Os hóspedes se reuniram automaticamente no saguão logo após a voz de Taís ecoar por todo o lugar. Santos desceu na frente, sendo seguido por Lucas, Suly e então os irmãos Lima.
Inácio estava jogado no chão de barriga para cima com a camisa e o carpete embaixo de si manchados pelo sangue que já começava a secar.
- Meu Deus... – Suly balbuciou em choque. Santos a olhou por um momento, em seguida desviou o olhar para Lucas que fazia uma expressão que aparentava nojo ou desprezo.
- Uhg – ele grunhiu. – Esse lugar só piora.
- Não diga isso, olha a situação em que estamos – Suly o repreendeu.
Ele a ignorou.
- Primeiro o péssimo atendimento, depois aqueles míseros quartos e agora isso para completar a noite – ele continuou pousando as mãos na cintura.
- Um pouco mais de respeito – Suly desviou o olhar do corpo caído para o homem. – Aquela pessoa era importante para alguém. Se você não se importa, pelo menos finja, ou fique em silêncio.
Ele não respondeu. Quem essa mulher acha que é para falar comigo assim?, pensou. Ele queria dizer algo mas não encontrou a forma correta de começar, então acabou por não falar nada.
Dulce se desesperou assim que viu a cena. Suas pernas bambearam e suas mãos trêmulas na altura da boca indicavam que ela não acreditava no que estava vendo. Sua voz não saía, por um momento ficou de pé sem fazer nenhum movimento.
Inácio. Não, não pode ser...
Santos reparou nos presentes. Taís ainda soluçava com a cara enterrada no peito do namorado. Ele não derramava lágrimas, mas sua expressão não era das mais tranquilas. Dulce estava claramente em choque e Suly compartilhava do desespero da cena. Lucas estava visivelmente irritado com o acontecido, não por alguém ter assassinado aquele homem e um criminoso estar no meio deles, mas sim por ter sido acordado no meio da noite e ter seu sono perturbado. Já os irmãos Lima eram reservados, pelo menos Bento era assim. Ele estava impassível, sem reação para um lado nem para o outro. Bernardo porém esboçava um pequeno sorriso no rosto que se desfez e se transformou em uma expressão ameaçadora assim que ele percebeu Santos o encarando.

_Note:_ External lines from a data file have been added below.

Definition collate_checked (exs : list Example) : result Batch :=
  if same_length ((λ e : Example, e.1.1) <$> exs)
     && same_length ((λ e : Example, e.1.2) <$> exs)
  then Ok (collate exs)
  else Raise RuntimeError.

(** Iterating a loader over a dataset: the sampler gives the indices below
    [len(dataset)] in some [order], they are cut into batches, and the items
    of a batch are fetched and stacked when the batch is asked for. *)
Definition DataLoader_iter {Char} (isspace : Char → bool) (space : Char)
    (dl : DataLoader) (dataset : Triage.t) (order : list nat) : list (result Batch) :=
  (λ idxs, do exs <- apply_series (Triage.__getitem__ isspace space dataset) idxs;
           collate_checked exs)
    <$> batches_from (Z.to_nat (batch_size dl)) [] order.

(** [DataLoader(dataset, **params)]: with [shuffle] the constructor builds a
    random sampler, which refuses a dataset without items. *)
Definition DataLoader_new {Char} (dataset : @Triage.t Char)
    (params : gmap string PyVal) : result DataLoader :=
  if shuffle (DataLoader_init params) && (Triage.__len__ dataset =? 0)
  then Raise ValueError
  else Ok (DataLoader_init params).

(** What a [for] loop over a loader gets: the batches up to the first one
    whose fetching raises, and that exception. *)
Fixpoint fetched (l : list (result Batch)) : list Batch * option PyError :=
  match l with
  | [] => ([], None)
  | Ok b :: l' => let '(bs, e) := fetched l' in (b :: bs, e)
  | Raise e :: _ => ([], Some e)
  end.

(** ** A run of the script *)

Section Run.
Context {Char W O : Type}.
Variable isspace : Char → bool.
Variable space : Char.
(** [tokenizer.encode_plus] of the tokenizer loaded at line 169. *)
Variable tok : list Char → nat → list Z * list Z.
Variable forward : W → bool → Batch → Tensor.
Variable loss_backward : W → Tensor → list Z → result W.
Variable adam_step : O → W → W → O * W.

(** The datasets and loaders of lines 216-232. *)
Record Prepared : Type :=
  { training_set : @Triage.t Char;
    testing_set : @Triage.t Char;
    loader_of_training : DataLoader;
    loader_of_testing : DataLoader }.

(** Lines 111-232 on the TITLE and CATEGORY columns of the file and the draw
    of [df.sample]: the first exception ends the run, with the calls made so
    far. *)
Definition prepare (rows : list (list Char * string)) (order : list nat)
  : result Prepared * list Call :=
  match apply_update_cat rows.*2 with
  | Raise e => (Raise e, calls_read)
  | Ok names =>
      let df := range_index (zip rows.*1 (apply_encode_cat names encode_dict).1) in
      let train_df := train_dataset order df in
      match test_dataset order df with
      | Raise e => (Raise e, calls_read ++ calls_tokenizer)
      | Ok test_df =>
          let training := Triage.__init__ train_df tok MAX_LEN in
          let testing := Triage.__init__ test_df tok MAX_LEN in
          match DataLoader_new training train_params with
          | Raise e => (Raise e, calls_read ++ calls_tokenizer ++ calls_sizes)
          | Ok dl_train =>
              match DataLoader_new testing test_params with
              | Raise e => (Raise e, calls_read ++ calls_tokenizer ++ calls_sizes)
              | Ok dl_test =>
                  (Ok {| training_set := training; testing_set := testing;
                         loader_of_training := dl_train;
                         loader_of_testing := dl_test |},
                   calls_read ++ calls_tokenizer ++ calls_sizes)
              end
          end
      end
  end.

(** The state in which the loop of [valid] runs. *)
Definition eval_no_grad (w : World W O) : World W O :=
  {| weights := weights w; training := false; grad_enabled := false;
     grad := grad w; opt_state := opt_state w |}.

(** [train] and [valid] over a loader whose batches are fetched as the loop
    goes: an exception of the loop body on a fetched batch comes first, then
    the exception of the fetching. *)
Definition train_iter (w : World W O) (l : list (result Batch))
  : result unit * World W O :=
  let '(bs, err) := fetched l in
  let '(r, w') := train forward loss_backward adam_step w bs in
  (match r, err with
   | Ok _, Some e => Raise e
   | _, _ => r
   end, w').

Definition valid_iter (w : World W O) (l : list (result Batch))
  : result Q * World W O :=
  let '(bs, err) := fetched l in
  (match err with
   | None => (valid forward w bs).1
   | Some e => do _ <- valid_loop forward (eval_no_grad w) bs 0 0; Raise e
   end,
   (valid forward w bs).2).

(** [for epoch in range(EPOCHS): train(epoch)]; [train_orders epoch] is the
    order the sampler gives in that epoch. *)
Fixpoint run_epochs (p : Prepared) (train_orders : nat → list nat)
    (epochs : list nat) (w : World W O) : result unit * list Call * World W O :=
  match epochs with
  | [] => (Ok (), [], w)
  | epoch :: rest =>
      let '(r, w1) :=
        train_iter w (DataLoader_iter isspace space (loader_of_training p)
                        (training_set p) (train_orders epoch)) in
      match r with
      | Raise e => (Raise e, [Train epoch], w1)
      | Ok _ =>
          let '(r', t, w2) := run_epochs p train_orders rest w1 in
          (r', Train epoch :: t, w2)
      end
  end.

(** The whole script: what it returns to the interpreter (the accuracy when
    it reaches its last line, the exception otherwise), the calls it made, and
    the state of the model; [w0] is the model and the optimizer as lines
    274-281 create them. *)
Definition run_script (rows : list (list Char * string)) (order : list nat)
    (train_orders : nat → list nat) (test_order : list nat) (w0 : World W O)
  : result Q * list Call * World W O :=
  match prepare rows order with
  | (Raise e, t) => (Raise e, t, w0)
  | (Ok p, t) =>
      let '(r, calls, w1) := run_epochs p train_orders (seq 0 EPOCHS) w0 in
      match r with
      | Raise e => (Raise e, t ++ calls_model ++ calls, w1)
      | Ok _ =>
          let '(ra, w2) :=
            valid_iter w1 (DataLoader_iter isspace space (loader_of_testing p)
                             (testing_set p) test_order) in
          match ra with
          | Raise e => (Raise e, t ++ calls_model ++ calls ++ calls_validation, w2)
          | Ok acc =>
              (Ok acc, t ++ calls_model ++ calls ++ calls_validation ++ calls_saving, w2)
          end
      end
  end.

End Run.



(** ** Titles of ASCII characters, to run the dataset on *)

(** The ASCII characters that Python counts as whitespace: tab to carriage
    return, the four separators 28 to 31, and the space. *)
Definition ascii_isspace (c : Ascii.ascii) : bool :=
  let n := Ascii.nat_of_ascii c in
  ((9 <=? n) && (n <=? 13)) || ((28 <=? n) && (n <=? 32)).

Definition ascii_space : Ascii.ascii := Ascii.ascii_of_nat 32.

(** A tokenizer that gives every character its code as token id and attends
    to all of them. *)
Definition code_tokenizer (text : list Ascii.ascii) (max_length : nat) : list Z * list Z :=
  ((λ c, Z.of_nat (Ascii.nat_of_ascii c)) <$> text, (λ _, 1%Z) <$> text).

Definition two_headlines : DataFrame (list Ascii.ascii * nat) :=
  [ (7, (String.list_ascii_of_string "  Fed   holds rates ", 2));
    (3, (String.list_ascii_of_string "New phone", 3)) ].

(** A tokenizer that pads with zeros, or cuts, to [max_length]. *)
Definition padded_code_tokenizer (text : list Ascii.ascii) (max_length : nat)
  : list Z * list Z :=
  (take max_length (((λ c, Z.of_nat (Ascii.nat_of_ascii c)) <$> text)
                      ++ replicate max_length 0%Z),
   take max_length (((λ _, 1%Z) <$> text) ++ replicate max_length 0%Z)).


Definition corpus_ten : list (list Ascii.ascii * string) :=
  (λ c, (String.list_ascii_of_string "Fed  holds rates", c))
    <$> ["b"; "b"; "t"; "e"; "m"; "b"; "t"; "e"; "m"; "b"].


(** A loss whose gradient is the targets' sum on the first parameter, and a
    step that subtracts the gradient. *)
Definition toy_loss_backward (ws : Z * Z * Z) (outputs : Tensor) (tgts : list Z)
  : result (Z * Z * Z) :=
  Ok (foldr Z.add 0%Z tgts, 0%Z, 0%Z).

Definition toy_step (o : unit) (ws g : Z * Z * Z) : unit * (Z * Z * Z) :=
  (o, (ws.1.1 - g.1.1, ws.1.2 - g.1.2, ws.2 - g.2)%Z).

Definition run_toy (rows : list (list Ascii.ascii * string)) (order : list nat)
  : result Q * list Call * World (Z * Z * Z) unit :=
  run_script ascii_isspace ascii_space padded_code_tokenizer
    three_token_scores toy_loss_backward toy_step
    rows order (λ _, seq 0 (sample_count train_size (length rows)))
    (seq 0 (length rows - sample_count train_size (length rows))) initial_world.

(** * Properties *)

(** ** Category codes *)

Lemma my_dict_dom : dom my_dict = list_to_set ["e"; "b"; "t"; "m"].
Proof. unfold my_dict. rewrite !dom_insert_L, dom_empty_L. simpl. set_solver. Qed.
(** * The cpufreq core (drivers/cpufreq/cpufreq.c): policy table, reference
      discipline, transition engine, governor dispatch and attribute writes.

    The C code is embedded as functions over an explicit kernel state
    [kstate].  A function that dereferences a NULL pointer or hits a BUG_ON
    has no result ([None]); every other path returns its C return value
    together with the new state.  Pointers to policies are keys of the
    [policies] heap, pointers to governors are keys resolved by
    [governor_at]; struct arguments that the C code passes by pointer to a
    stack copy (the proposed [policy] of [__cpufreq_set_policy], [freqs])
    are passed in and handed back as values.

    Field names carry a one-letter prefix of their struct ([p_min] is
    [policy->min], [u_max] is [user_policy.max], [d_verify] is
    [cpufreq_driver->verify], [g_name] is [governor->name]) because the C
    code reuses the same identifiers for locals and fields.

    The dprintk/printk/trace_* sinks, the debug rate limiter and
    loops_per_jiffy (adjust_jiffies is empty on SMP builds) are not part of
    the model.  Execution is sequential with interrupts enabled: spin locks
    and rw-semaphores are modelled by the result of taking them (see
    [lock_policy_rwsem]). *)

From Stdlib Require Import ZArith Lia String Ascii List DecimalString.
From stdpp Require Import base gmap strings list.

Local Open Scope Z_scope.

(** ** Constants of the headers the file includes *)

(** Modelled from the spec: the error codes exposed at the boundary
    (IoError, NoMemory, Busy, NoSuchDevice, InvalidArgument), with the values
    of asm-generic/errno-base.h, which is not among the sources. *)
Definition EIO : Z := 5.
Definition ENOMEM : Z := 12.
Definition EBUSY : Z := 16.
Definition ENODEV : Z := 19.
Definition EINVAL : Z := 22.

(** Modelled from the spec: linux/cpufreq.h is not among the sources; the
    name buffers hold at most 15 characters and a terminator. *)
Definition CPUFREQ_NAME_LEN : nat := 16.

(** Modelled from the spec: the driver flag word of linux/cpufreq.h, with
    [sticky] in bit 0 and [const_loops] in bit 1. *)
Definition CPUFREQ_STICKY : Z := 1.
Definition CPUFREQ_CONST_LOOPS : Z := 2.
(** C1: after the term's own pass of [EvaluateGradient] (the [memset]
    and the loop over all points, however it is partitioned), the slot
    of a point [p] that is active and has a neighbor holds
    [- m * f], where [f] is the sum of the offsets [neighbor - p] (of
    those with a positive dot product with the normal of [p] when
    [GaussCurvature(p) < 0], of all of them otherwise) divided by the
    neighbor count and normalized; [f] has unit length unless the sum is
    zero, in which case the contribution is zero.  The slot of a point
    that is passive or has no neighbor holds zero. *)
Theorem EvaluateGradient_contribution (t : Partition) (s : State)
    (p : nat)
    (Hlen : (_NumberOfPoints s <= length (_Gradient s))%nat)
    (Hp : (p < _NumberOfPoints s)%nat) :
  (active s p -> neighbors s p <> [] ->
     GetPoint (own_gradient t s) p = contribution s p) /\
  (~ active s p \/ neighbors s p = [] ->
     GetPoint (own_gradient t s) p = zero3) /\
  (sum3 (summed_offsets s p) = zero3 -> contribution s p = zero3) /\
  (neighbors s p <> [] -> sum3 (summed_offsets s p) <> zero3 ->
     vtkMath.Norm (direction s p) = 1).
Proof.
  split; [by apply own_gradient_active|].
  rewrite GetPoint_own_gradient by done. unfold written.
  repeat split.
  - intros [Hpas|Hn].
    + destruct (is_passive (SurfaceStatus (_PointSet s)) p) eqn:E;
        [done|]. exfalso. by apply Hpas, is_passive_active.
    + rewrite Hn. simpl.
      by destruct (is_passive (SurfaceStatus (_PointSet s)) p).
  - intros Hsum. unfold contribution, direction. rewrite Hsum.
    by rewrite MultiplyScalar_zero, Normalize_zero, scale3_zero.
  - intros Hn Hsum. unfold direction. apply Norm_Normalize.
    apply MultiplyScalar_nonzero; [|done].
    assert (0 < INR (length (neighbors s p))).
    { apply lt_0_INR. destruct (neighbors s p); [done|simpl; lia]. }
    apply Rgt_not_eq. apply Rdiv_lt_0_compat; lra.
Qed.
(** * deep-search-mcp: the tool handlers of [src/index.ts]

    A shallow embedding of the MCP server of [src/index.ts]: the start-up
    guard on [LINKUP_API_KEY], the [ListTools] handler and the [CallTool]
    handler of the [deep_search] tool, together with the part of the
    ECMAScript semantics these handlers rely on ([String(v)], [Number(v)],
    [x || y], [!x], [JSON.stringify(v, null, 2)]).

    Conventions.
    - A JavaScript string is a sequence of code units; [string] carries the
      code units 0..255, one per [ascii].
    - A JavaScript number is an IEEE 754 binary64 value, modelled by
      [spec_float] at precision 53 and maximal exponent 1024.
    - [request.params.arguments] is an optional record; records that are only
      read by key are [gmap string value], object values that get serialised
      keep their insertion order as association lists. *)

From Stdlib Require Import ZArith QArith Qround Lia List Bool Ascii String.
From Stdlib Require Import Floats.SpecFloat.
From stdpp Require Import base option list strings pretty gmap.

Local Open Scope string_scope.
Local Open Scope list_scope.
Local Open Scope Z_scope.

(** ** JavaScript numbers *)

Module Num.

Definition number : Type := spec_float.

Definition prec : Z := 53.
Definition emax : Z := 1024.

Definition NaN : number := S754_nan.
Definition pos_zero : number := S754_zero false.
Definition neg_zero : number := S754_zero true.
Definition Infinity : number := S754_infinity false.

(** The Number value for a mathematical integer (round to nearest, ties to
    even). *)
Definition of_Z (z : Z) : number := binary_normalize prec emax z 0 false.

(** The Number value for [(-1)^neg * m / d], for a denominator [d > 0]. *)
Definition of_ratio (neg : bool) (m : N) (d : positive) : number :=
  match m with
  | N0 => S754_zero neg
  | Npos p => SFdiv prec emax (S754_finite neg p 0) (S754_finite false d 0)
  end.

(** The Number value for [(-1)^neg * m * 10^e]. *)
Definition of_decimal (neg : bool) (m : N) (e : Z) : number :=
  match e with
  | Zneg k => of_ratio neg m (10 ^ k)%positive
  | _ => binary_normalize prec emax ((if neg then -1 else 1) * (Z.of_N m * 10 ^ e)) 0 neg
  end.

Definition is_nan (x : number) : bool :=
  match x with S754_nan => true | _ => false end.

Definition is_zero (x : number) : bool :=
  match x with S754_zero _ => true | _ => false end.

(** [ToBoolean] on a Number: [+0], [-0] and [NaN] are falsy. *)
Definition to_boolean (x : number) : bool := negb (is_zero x || is_nan x).

(** [x || y] on Numbers. *)
Definition or (x y : number) : number := if to_boolean x then x else y.

End Num.

Export Num(number).

(** ** [Number::toString] (radix 10) *)

Module NumToString.

Definition pow10 (z : Z) : Q := Qpower (10 # 1) z.
Definition Qltb (a b : Q) : bool := negb (Qle_bool b a).

(** The mathematical value of the finite positive number [m * 2^e]. *)
Definition real (m : positive) (e : Z) : Q := inject_Z (Zpos m) * Qpower (2 # 1) e.

(** The integer [n] with [10^(n-1) <= num/den < 10^n]: the number of
    decimal digits of the integer part when there is one, otherwise minus
    the number of zeros that follow the decimal point. *)
Fixpoint leading_zeros (fuel : nat) (num den : Z) : Z :=
  match fuel with
  | O => 0
  | S fuel' => if den <=? num * 10 then 0 else 1 + leading_zeros fuel' (num * 10) den
  end.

Santos ponderou a situação. Até aquele momento ele sabia quem eram os irmãos Lima, mas se eles haviam o reconhecido, isso era um mistério. Poderia ser sua carta na manga contra os dois, e ele já tinha uma certa garantia. Um alívio momentâneo surgiu ao se lembrar da ligação que fez antes de dormir para um amigo da polícia pedindo reforço. O problema é que já deveriam ter chegado àquela hora, e como isso não aconteceu ele supôs que a culpa provavelmente seria da enorme tempestade que insistia em cair sem cessar.
Os irmãos Lima eram conhecidos de todas as delegacias, além de parcialmente também serem reconhecidos pelo público já que certos crimes seus tiveram tanto impacto que acabaram por serem noticiados na TV.
Caso Santos precisasse usar força bruta para detê-los, em último caso é claro, além dele ainda estavam Lucas e André presentes no local o que talvez pudesse dar uma vantagem na luta corporal. Mas caso eles estivessem com armas, que era o provável de acontecer, Santos seria o único que conseguiria revidar os disparos. Merda. Talvez Lucas e André tivessem uma arma também, mas essa era apenas uma possibilidade, bem distante ele diria. E de mais a mais, alguns dos outros hóspedes poderia acabar morto ou ferido por uma bala perdida.
Santos passou a mão pela cabeça, a posicionando na cintura na sequência. Não era viável confrontar nenhum deles. Não era viável se afastar demais, nem se afastar de menos. Se eles percebessem algo ameaçador poderiam acabar fazendo algum refém, ou até o matando naquele mesmo lugar assim que ficassem sabendo que ele era policial.
Santos percebeu Dulce se movimentar e se aproximar do corpo já sem vida.
Se ele iria fazer algo precisava ser agora, antes que ela tocasse no corpo e eliminasse alguma possível evidência. Seus olhos desviaram lentamente para os irmãos Lima uma última vez. Ele tomou uma decisão.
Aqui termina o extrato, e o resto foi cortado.